Lune d’avril
Songs by Rossini, Debussy, Chausson and Poulenc
Janey MacKenzie (soprano), Jodi Orgias (mezzo soprano), Robyn Jaquiery (piano)
St Andrew’s on The Terrace
Wednesday 21 April 12.15pm
The concert title might have celebrated the season but there was little in the programme, other than the last of Poulenc’s songs, that seemed specific to April either in the northern or southern hemispheres.
However, let us suppose (I don’t know) that the Venetian regatta takes place in April; Rossini’s infectious duet (La regatta veneziana from Les soirées musicales) opened the lunchtime concert to delight a well filled church, with the two rather different voices which, however, blended happily to produce boisterous, rocking rhythms and sparkling tunes; and an accompaniment that relished its showy little rising arpeggios and gondolier-flavoured triple time. They followed with a second duet, La pesca (from the same set), less ebullient but just as charming with its gentle swaying rhythm.
The concert ended with another Rossini duet, from Semiramide – ‘Serbami ognor’. Again in triple time, with nothing radical in terms of harmony, but a brilliant vehicle for the crucial misunderstanding between Queen Semiramide and Arsace (a trouser role for contralto) that the music reflects and the two singers captured excellently.
The pair also sang a couple of duets by Chausson – La nuit (a poem by Théodore de Banville) and Réveil (by Balzac) – in which the two voices seemed a little more exposed. Rossini’s extrovert bravura seemed to bother them less than the finesse demanded for these near-impressionist songs. Here and there were signs of discomfort, lack of perfect focus, but there was far more astute and intelligent interpretation, where, again the two quite distinct voices created a persuasive blend.
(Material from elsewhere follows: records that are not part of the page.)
(* ===== verification/RingbufSetup.v ===== *)
(** * libbpf: setting up ring buffers

    The rest of [ringbuf.c]: the object over several ring buffers
    ([ring_buffer__new], [ring_buffer__add], [ring_buffer__free],
    [ring_buffer__consume], [ring_buffer__poll]) and the one over a user ring
    buffer ([user_ring_buffer__new], [user_ring_buffer__free],
    [user_ring_buffer__reserve_blocking]).  The state is what the process holds:
    mappings with their lengths, epoll descriptors with what is watched through
    them, and blocks of memory.  Unmapping or closing what is not held, or a
    mapping with another length than it was made with, is a fault. *)

From S2P Require Import Prelude Errno Ringbuf.
Local Open Scope Z_scope.

Definition BPF_MAP_TYPE_RINGBUF : Z := 27.
Definition BPF_MAP_TYPE_USER_RINGBUF : Z := 31.
Definition INT_MAX : Z := 2 ^ 31 - 1.

(** ** The system *)

(** What the calls answer: the error number or the type and size of a map, and the
    error number, if any, of the other calls. *)
Class RingOs := {
  page_size : Z;
  size_bits : Z;
  map_info : nat → Z → Z + Z * Z;
  alloc_ok : nat → bool;
  mmap_err : nat → option Z;
  epoll_create_err : nat → option Z;
  epoll_ctl_err : nat → option Z }.

Record res := mk_res {
  tick : nat; maps : gmap nat Z; epolls : gmap nat (list (Z * Z)); blocks : Z; r_errno : Z }.

Section setup.
Context `{RingOs}.
Abbreviation M := (prog res).

Definition call {A} (f : nat → A) : M A := λ s,
  Some (f (tick s), mk_res (S (tick s)) (maps s) (epolls s) (blocks s) (r_errno s)).
Definition set_errno (e : Z) : M () := λ s, Some ((), mk_res (tick s) (maps s) (epolls s) (blocks s) e).
Definition add_blocks (n : Z) : M () := λ s, Some ((), mk_res (tick s) (maps s) (epolls s) (blocks s + n) (r_errno s)).
Definition libbpf_err (ret : Z) : M Z := (if ret <? 0 then set_errno (- ret) else pret ()) ;;; pret ret.

Definition mmap (len : Z) : M (Z + nat) :=
  let! e := call mmap_err in
  match e with
  | Some e => pret (inl e)
  | None => λ s, let a := fresh (dom (maps s)) in
      Some (inr a, mk_res (tick s) (<[a := len]> (maps s)) (epolls s) (blocks s) (r_errno s))
  end.
Definition munmap (a : nat) (len : Z) : M () := λ s,
  l ← maps s !! a;
  if l =? len then Some ((), mk_res (tick s) (delete a (maps s)) (epolls s) (blocks s) (r_errno s)) else None.
Definition epoll_create1 : M (Z + nat) :=
  let! e := call epoll_create_err in
  match e with
  | Some e => pret (inl e)
  | None => λ s, let fd := fresh (dom (epolls s)) in
      Some (inr fd, mk_res (tick s) (maps s) (<[fd := []]> (epolls s)) (blocks s) (r_errno s))
  end.
(** Adds a descriptor with the data of its events. *)
Definition epoll_ctl_add (fd map_fd dat : Z) : M (option Z) :=
  let! e := call epoll_ctl_err in
  match e with
  | Some e => pret (Some e)
  | None => λ s, w ← epolls s !! Z.to_nat fd;
      Some (None, mk_res (tick s) (maps s) (<[Z.to_nat fd := w ++ [(map_fd, dat)]]> (epolls s)) (blocks s) (r_errno s))
  end.
Definition close (fd : Z) : M () := λ s,
  _ ← epolls s !! Z.to_nat fd;
  Some ((), mk_res (tick s) (maps s) (delete (Z.to_nat fd) (epolls s)) (blocks s) (r_errno s)).

(** [realloc], in terms of whether there was a block before. *)
Definition reallocarray (before : bool) : M bool :=
  let! ok := call alloc_ok in
  (if ok && negb before then add_blocks 1 else pret ()) ;;; pret ok.

(** ** Ring buffers *)

Record ring_t := mk_ring_t { consumer_pos : option nat; producer_pos : option nat; mask : Z; map_fd : Z; sample_cb : Z }.
Definition zero_ring : ring_t := mk_ring_t None None 0 0 0.

(** Pointers to arrays are [None] when null; [events] keeps the data of the
    events. *)
Record ring_buffer := mk_rb { events : option (list Z); rings : option (list ring_t); epoll_fd : Z; ring_cnt : nat }.
Definition rings_of (rb : ring_buffer) : list ring_t := default [] (rings rb).
Lemma set_chain_call_bits p a en k :
  0 ≤ a < 31 → 0 ≤ k < 32 → prog_fd p < 0 →
  ∃ p', xdp_program__set_chain_call_enabled (Ptr p) a en = (0, Ptr p') ∧
    prog_fd p' = prog_fd p ∧ run_prio p' = run_prio p ∧
    Z.testbit (chain_call_actions p') k =
      (if decide (k = a) then en else Z.testbit (chain_call_actions p) k).
Proof.
  intros Ha Hk Hfd. cbn. unfold XDP_DISPATCHER_RETVAL.
  rewrite (proj2 (Z.leb_gt 0 _)), (proj2 (Z.leb_gt 31 _)) by lia. cbn [orb].
  eexists. split; [reflexivity|]. split; [done|]. split; [done|]. cbn.
  assert (u32 (Z.shiftl 1 a) = 2 ^ a) as ->.
  { rewrite Z.shiftl_1_l, wrap_small; [done|split; [lia|apply Z.pow_lt_mono_r; lia]]. }
  destruct en.
  - rewrite Z.lor_spec, Z.pow2_bits_eqb by lia.
    destruct (decide (k = a)) as [->|]; [rewrite Z.eqb_refl; apply orb_true_r|].
    rewrite (proj2 (Z.eqb_neq a k)) by lia. apply orb_false_r.
  - unfold wrap. rewrite Z.land_spec, Z.mod_pow2_bits_low, Z.lnot_spec, Z.pow2_bits_eqb by lia.
    destruct (decide (k = a)) as [->|]; [rewrite Z.eqb_refl; apply andb_false_r|].
    rewrite (proj2 (Z.eqb_neq a k)) by lia. apply andb_true_r.
Qed.

(** ** Printing the bitmap *)

Fixpoint enabled_from (prog : ptr xdp_program.t) (names : list string) (i : Z) : list string :=
  match names with
  | [] => []
  | n :: names =>
    if xdp_program__chain_call_enabled prog i then n :: enabled_from prog names (i + 1)
    else enabled_from prog names (i + 1)
  end.
Definition enabled_names (prog : ptr xdp_program.t) : list string :=
  enabled_from prog xdp_action_names 0.

(** The text: names separated by commas. *)
Definition tail_text (ns : list string) : list ascii := ns ≫= λ n, ","%char :: chars n.
Definition text (ns : list string) : list ascii :=
  match ns with [] => [] | n :: ns => chars n ++ tail_text ns end.
(** [struct xdp_dispatcher_config]; the arrays hold the enabled slots. *)
Module dispatcher_config.
Record t := mk {
  num_progs_enabled : Z;
  is_xdp_frags : bool;
  chain_call_actions : list Z;
  run_prios : list Z;
  program_flags : list Z }.
Definition empty : t := mk 0 false [] [] [].
End dispatcher_config.

(** The structure in memory: four bytes, and three arrays of ten 32-bit words.
    Version 1 has one byte, with padding, and the first two arrays. *)
Definition XDP_DISPATCHER_MAGIC : Z := 236.
Definition XDP_DISPATCHER_VERSION_V1 : Z := 1.
Definition sizeof_config : Z := 124.
Definition sizeof_config_v1 : Z := 84.
Definition num_slots : nat := Z.to_nat MAX_DISPATCHER_ACTIONS.

Definition words (b : list Z) (off : Z) : list Z :=
  (λ i : nat, le_val (sub (off + 4 * i) 4 b)) <$> seq 0 num_slots.
Definition word_bytes (ws : list Z) : list Z := resize num_slots 0 ws ≫= le_bytes 4.

Definition config_of_bytes (b : list Z) : dispatcher_config.t :=
  dispatcher_config.mk (nth 2 b 0) (negb (nth 3 b 0 =? 0)) (words b 4) (words b 44) (words b 84).
Definition config_of_bytes_v1 (b : list Z) : dispatcher_config.t :=
  dispatcher_config.mk (nth 0 b 0) false (words b 4) (words b 44) [].
Definition config_bytes (version : Z) (c : dispatcher_config.t) : list Z :=
  [XDP_DISPATCHER_MAGIC; u8 version; u8 (dispatcher_config.num_progs_enabled c);
   Z.b2z (dispatcher_config.is_xdp_frags c)] ++
  word_bytes (dispatcher_config.chain_call_actions c) ++ word_bytes (dispatcher_config.run_prios c) ++
  word_bytes (dispatcher_config.program_flags c).

(** [struct xdp_multiprog]; the list linked through [next] is [first_prog]. *)
Module xdp_multiprog.
Record t := mk {
  config : dispatcher_config.t;
  main_prog : option xdp_program.t;
  first_prog : list xdp_program.t;
  hw_prog : option xdp_program.t;
  version : Z;
  num_links : Z;
  is_loaded : bool;
  is_legacy : bool;
  attach_mode : xdp_attach_mode;
  ifindex : Z }.
End xdp_multiprog.
Abbreviation mp_t := xdp_multiprog.t.

Definition set_mode m (v : mp_t) := xdp_multiprog.mk (xdp_multiprog.config v) (xdp_multiprog.main_prog v)
  (xdp_multiprog.first_prog v) (xdp_multiprog.hw_prog v) (xdp_multiprog.version v)
  (xdp_multiprog.num_links v) (xdp_multiprog.is_loaded v) (xdp_multiprog.is_legacy v) m
  (xdp_multiprog.ifindex v).
Definition set_main cfg main loaded (v : mp_t) := xdp_multiprog.mk cfg main
  (xdp_multiprog.first_prog v) (xdp_multiprog.hw_prog v) (xdp_multiprog.version v)
  (xdp_multiprog.num_links v) loaded (xdp_multiprog.is_legacy v) (xdp_multiprog.attach_mode v)
  (xdp_multiprog.ifindex v).
Definition set_flags version cfg legacy main hw loaded (v : mp_t) := xdp_multiprog.mk cfg main
  (xdp_multiprog.first_prog v) hw version (xdp_multiprog.num_links v) loaded legacy
  (xdp_multiprog.attach_mode v) (xdp_multiprog.ifindex v).
Definition drop_links (v : mp_t) := xdp_multiprog.mk (xdp_multiprog.config v) (xdp_multiprog.main_prog v)
  [] (xdp_multiprog.hw_prog v) (xdp_multiprog.version v)
  (xdp_multiprog.num_links v) (xdp_multiprog.is_loaded v) (xdp_multiprog.is_legacy v)
  (xdp_multiprog.attach_mode v) (xdp_multiprog.ifindex v).
Definition add_link p (v : mp_t) := xdp_multiprog.mk (xdp_multiprog.config v) (xdp_multiprog.main_prog v)
  (xdp_multiprog.first_prog v ++ [p]) (xdp_multiprog.hw_prog v) (xdp_multiprog.version v)
  (xdp_multiprog.num_links v + 1) (xdp_multiprog.is_loaded v) (xdp_multiprog.is_legacy v)
  (xdp_multiprog.attach_mode v) (xdp_multiprog.ifindex v).

(** The function of the dispatcher that a program replaces: the stub of its
    slot, or the whole dispatcher when there is only one program. *)
Definition prog_func (i : Z) : string := "prog" +:+ pretty (Z.to_N i).
Definition attach_func (enabled num_links : Z) : string :=
  if enabled =? 1 then "xdp_dispatcher" else prog_func num_links.

(** What the kernel reports of a loaded program, with the first of its maps, of
    a map, of the programs on an interface, and of a link. *)
Record prog_info := mk_info {
  info_name : string; info_btf_id : Z; info_tag : list Z; info_load_time : Z; info_id : Z;
  info_nr_maps : Z; info_map_id : Z }.
Record map_desc := mk_desc {
  desc_key_size : Z; desc_value_size : Z; desc_max_entries : Z; desc_flags : Z }.
Inductive attached := XDP_ATTACHED_NONE | XDP_ATTACHED_DRV | XDP_ATTACHED_SKB
  | XDP_ATTACHED_HW | XDP_ATTACHED_MULTI.
Record xdp_query := mk_query {
  drv_prog_id : Z; skb_prog_id : Z; hw_prog_id : Z; attach_kind : attached }.
Record link_info := mk_link { li_id : Z; li_is_xdp : bool; li_ifindex : Z; li_prog_id : Z }.

(** The environment.  A result [inl e] is a failure with error number [e]. *)
Class Kernel (K : Type) := {
  k_alloc : K → bool * K;
  k_close : Z → K → K;
  k_dupfd : Z → K → (Z + Z) * K;
  k_prog_info : Z → K → Z + prog_info;
  k_btf_load : Z → K → option btf;
  k_obj_loaded : xdp_program.t → K → bool;
  k_obj_load : xdp_program.t → K → Z * K;
  k_bpf_fd : xdp_program.t → K → Z;
  k_create_from_obj : xdp_program.t → K → (Z + xdp_program.t) * K;
  k_find_dispatcher : string → K → (Z + xdp_program.t) * K;
  k_dispatcher_map : K → bool;
  k_set_rodata : list Z → K → Z * K;
  k_kern_compat : K → Z * K;
  k_set_attach_target : xdp_program.t → Z → K → Z;
  k_link_create : Z → Z → Z → K → (Z + Z) * K;
  k_raw_tp_open : Z → K → (Z + Z) * K;
  k_pin : mp_t → K → Z * K;
  k_unpin : mp_t → K → Z * K;
  k_query : Z → K → Z + xdp_query;
  k_prog_fd_by_id : Z → K → (Z + Z) * K;
  k_map_fd_by_id : Z → K → (Z + Z) * K;
  k_map_info : Z → K → Z + map_desc;
  k_map_lookup : Z → K → Z + list Z;
  k_bpffs_dir : K → (Z + string) * K;
  k_lock : K → Z * K;
  k_unlock : Z → K → K;
  k_stat : string → K → Z;
  k_obj_get : string → K → (Z + Z) * K;
  k_xdp_attach : Z → Z → Z → Z → K → Z * K;
  k_links : K → list link_info;
  k_link_fd : Z → K → (Z + Z) * K;
  k_link_info_ok : Z → K → Z;
  k_link_detach : Z → K → Z * K;
  k_skip_dispatcher : K → bool }.

(** One request to replace the program of an interface. *)
Record attach_req := mk_req { rq_ifindex : Z; rq_fd : Z; rq_old : Z; rq_flags : Z }.

Section libxdp.
Context {K : Type} `{Kernel K}.

Record world := mk_world {
  kern : K;
  errno : Z;
  heap : gmap nat xdp_program.t;
  mps : gmap nat mp_t;
  calls : list attach_req }.

Definition M (A : Type) : Type := Prelude.prog world A.

Definition modify (f : world → world) : M () := λ w, Some ((), f w).
Definition kop {A} (f : K → A * K) : M A := λ w,
  let (a, k) := f (kern w) in Some (a, mk_world k (errno w) (heap w) (mps w) (calls w)).
Definition kread {A} (f : K → A) : M A := λ w, Some (f (kern w), w).
Definition set_errno (e : Z) : M () :=
  modify (λ w, mk_world (kern w) e (heap w) (mps w) (calls w)).

Definition deref (a : nat) : M xdp_program.t := λ w,
  match heap w !! a with Some p => Some (p, w) | None => None end.
Definition assign (a : nat) (p : xdp_program.t) : M () := λ w,
  match heap w !! a with
  | Some _ => Some ((), mk_world (kern w) (errno w) (<[a := p]> (heap w)) (mps w) (calls w))
  | None => None
  end.
Definition mp_deref (a : nat) : M mp_t := λ w,
  match mps w !! a with Some m => Some (m, w) | None => None end.
Definition mp_alloc (m : mp_t) : M nat := λ w,
  let a := fresh (dom (mps w)) in
  Some (a, mk_world (kern w) (errno w) (heap w) (<[a := m]> (mps w)) (calls w)).
Definition mp_assign (a : nat) (m : mp_t) : M () := λ w,
  match mps w !! a with
  | Some _ => Some ((), mk_world (kern w) (errno w) (heap w) (<[a := m]> (mps w)) (calls w))
  | None => None
  end.
Definition mp_free (a : nat) : M () := λ w,
  match mps w !! a with
  | Some _ => Some ((), mk_world (kern w) (errno w) (heap w) (delete a (mps w)) (calls w))
  | None => None
  end.

(** [libxdp_err] and [libxdp_err_ptr]. *)
Definition libxdp_err (ret : Z) : M Z :=
  if ret <? 0 then set_errno (- ret) ;;; pret ret else pret ret.
Definition libxdp_err_ptr {A} (err : Z) (ret_null : bool) : M (ptr A) :=
  set_errno (- err) ;;; pret (if ret_null then Null else ErrPtr err).

(** ** Attaching a descriptor *)

Definition do_xdp_attach (ifindex prog_fd old_fd xdp_flags : Z) : M Z :=
  modify (λ w, mk_world (kern w) (errno w) (heap w) (mps w)
                 (calls w ++ [mk_req ifindex prog_fd old_fd xdp_flags])) ;;;
  let! err := kop (k_xdp_attach ifindex prog_fd old_fd xdp_flags) in
  if err <? 0 then set_errno (- err) ;;; pret err else pret err.

(** The [again] label; the second round has no old descriptor. *)
Fixpoint attach_again (fuel : nat) (ifindex prog_fd old_fd xdp_flags : Z) : M Z :=
  match fuel with
  | O => pfault
  | S fuel =>
    let! err := do_xdp_attach ifindex prog_fd old_fd xdp_flags in
    if err <? 0 then
      if (err =? - EINVAL) && negb (old_fd =? 0) then attach_again fuel ifindex prog_fd 0 xdp_flags
      else if (err =? - EEXIST) && negb (old_fd =? 0) then pret (- EAGAIN)
      else pret err
    else pret err
  end.

Definition mode_flags (mode : xdp_attach_mode) : Z :=
  match mode with
  | XDP_MODE_SKB => XDP_FLAGS_SKB_MODE
  | XDP_MODE_NATIVE => XDP_FLAGS_DRV_MODE
  | XDP_MODE_HW => XDP_FLAGS_HW_MODE
  | XDP_MODE_UNSPEC => 0
  end.

Definition xdp_attach_fd (prog_fd old_fd ifindex : Z) (mode : xdp_attach_mode) : M Z :=
  let (xdp_flags, old_fd) :=
    if old_fd =? -1 then (XDP_FLAGS_UPDATE_IF_NOEXIST, 0) else (0, old_fd) in
  attach_again 2 ifindex prog_fd old_fd (Z.lor xdp_flags (mode_flags mode)).

(** ** Program objects *)

Definition fclose (fd : Z) : M () := kop (λ k, ((), k_close fd k)).

Definition xdp_program__close (prog : option xdp_program.t) : M () :=
  match prog with
  | None => pret ()
  | Some p =>
    (if 0 <=? link_fd p then fclose (link_fd p) else pret ()) ;;;
    (if 0 <=? prog_fd p then fclose (prog_fd p) else pret ())
  end.

(** [xdp_program__fill_from_fd]: the result, the program afterwards, and the
    type information if it was loaded.  When that fails the code leaves through
    its error path with [err] still 0. *)
Definition fill_from_fd (p : xdp_program.t) (fd : Z) : M (Z * xdp_program.t * option btf) :=
  let! d := kop (k_dupfd fd) in
  match d with
  | inl e => pret (- e, p, None)
  | inr fd' =>
    let! i := kread (k_prog_info fd') in
    match i with
    | inl e => fclose fd' ;;; pret (- e, p, None)
    | inr info =>
      let! ok := (if streq (prog_name p) "" then kop k_alloc else pret true) in
      if negb ok then fclose fd' ;;; pret (- ENOMEM, p, None)
      else
        let name := if streq (prog_name p) "" then info_name info else prog_name p in
        let! btf :=
          (if negb (info_btf_id info =? 0) && negb (has_btf p)
           then let! b := kread (k_btf_load (info_btf_id info)) in pret (Some b) else pret None) in
        match btf with
        | Some None => fclose fd' ;;; pret (0, set_name p name, None)
        | _ =>
          let btf_set := has_btf p || negb (info_btf_id info =? 0) in
          pret (0, mk (bpf_prog p) (has_obj p) btf_set fd' (link_fd p) name (info_tag info)
                     (info_id info) (info_load_time info) (is_frags p) (run_prio p)
                     (chain_call_actions p), mjoin btf)
        end
    end
  end.

Definition xdp_program__fill_from_fd (p : xdp_program.t) (fd : Z) : M (Z * xdp_program.t) :=
  let! (r, _) := fill_from_fd p fd in pret r.

(** The run configuration of a program whose type information is [b]; the copy
    of a name that is completed may fail. *)
Definition parse_btf (p : xdp_program.t) (b : option btf) : M (Z * xdp_program.t) :=
  let! strdup := (if BPF_OBJ_NAME_LEN - 1 <=? strlen (prog_name p) then kop k_alloc else pret true) in
  match xdp_program__parse_btf b strdup p None with
  | Some r => pret r
  | None => pfault
  end.

Definition xdp_program__from_fd (fd : Z) : M (Z + xdp_program.t) :=
  let! ok := kop k_alloc in
  if negb ok then set_errno ENOMEM ;;; pret (inl (- ENOMEM))
  else
    let! (r, b) := fill_from_fd xdp_program__new fd in
    let (err, p) := r : Z * xdp_program.t in
    if negb (err =? 0) then xdp_program__close (Some p) ;;; set_errno (- err) ;;; pret (inl err)
    else
      let! (err, p) := parse_btf p b in
      if negb (err =? 0) && negb (err =? - ENOENT)
      then xdp_program__close (Some p) ;;; set_errno (- err) ;;; pret (inl err)
      else pret (inr p).

Definition xdp_program__from_id (id : Z) : M (Z + xdp_program.t) :=
  let! fd := kop (k_prog_fd_by_id id) in
  match fd with
  | inl e => set_errno e ;;; pret (inl (- e))
  | inr fd => let! r := xdp_program__from_fd fd in fclose fd ;;; pret r
  end.

Definition xdp_program__from_pin (pin_path : string) : M (Z + xdp_program.t) :=
  let! fd := kop (k_obj_get pin_path) in
  match fd with
  | inl e => set_errno e ;;; pret (inl (- e))
  | inr fd => let! r := xdp_program__from_fd fd in fclose fd ;;; pret r
  end.

(** [bpf_program__flags] of the program, and clearing the flag when it is
    loaded as an extension. *)
Definition has_frags_flag (p : xdp_program.t) : bool :=
  match bpf_prog p with
  | Some bp => negb (Z.land (bpf_program.flags bp) BPF_F_XDP_HAS_FRAGS =? 0)
  | None => false
  end.
Definition clear_frags_flag (p : xdp_program.t) : option bpf_program.t :=
  (λ bp, bpf_program.mk (bpf_program.insn_cnt bp)
           (Z.land (bpf_program.flags bp) (u32 (Z.lnot BPF_F_XDP_HAS_FRAGS)))) <$> bpf_prog p.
Each singer had a solo bracket. Jody Orgias sang four Debussy songs. The first two, ‘C’est l’extase’ and ‘Il pleure dans mon coeur’, by Verlaine, in Debussy’s collection Ariettes oubliées of 1888; the third and fourth, Romance (poem by Paul Bourget), and Dans le jardin (by Paul Gravolet): all relatively early songs. Her dark, throaty voice, that tends nasal in the upper part, may not be conventionally beautiful, but has the advantage, especially in the way she uses it, of investing songs with character, of drawing attention to their meaning and their emotion. The result, in ‘C’est l’extase’ for example, was not an overtly voluptuous sound perhaps, as from in the mouths of some singers, not ideally legato, yet the sensuousness remained, and an immediacy.
Debussy’s setting of ‘Il pleure dans mon coeur’ has never seemed to reflect my own feeling about the poem: not sufficiently melancholy, and this performance was no different. Jody sounded comfortable in the Romance, with pianist conspicuously capturing that always important contribution, but did not entirely convince in Dans le jardin which is conversational in tone, rhythmically ambiguous and not perhaps among Debussy’s masterpieces.
Janey MacKenzie’s offering was the Poulenc cycle, La courte paille (The short straw – isn’t it curious that the rather contemporary metaphor existed in 1960?). In the 40 to 60 years since Debussy’s songs, a major French composer has stripped away the mystery, ambiguity, harmonic and rhythmic obscurity of the Debussy era in favour of cleaner, simpler lines and harmonies. She approached the seven songs confidently, at home in the various styles, rhythms, moods, finding their quirky or absurd wit through both her voice and demeanour.
How lucky we are to have such an institution as the free St Andrew’s concerts and musicians prepared to give their time and efforts freely to make them happen!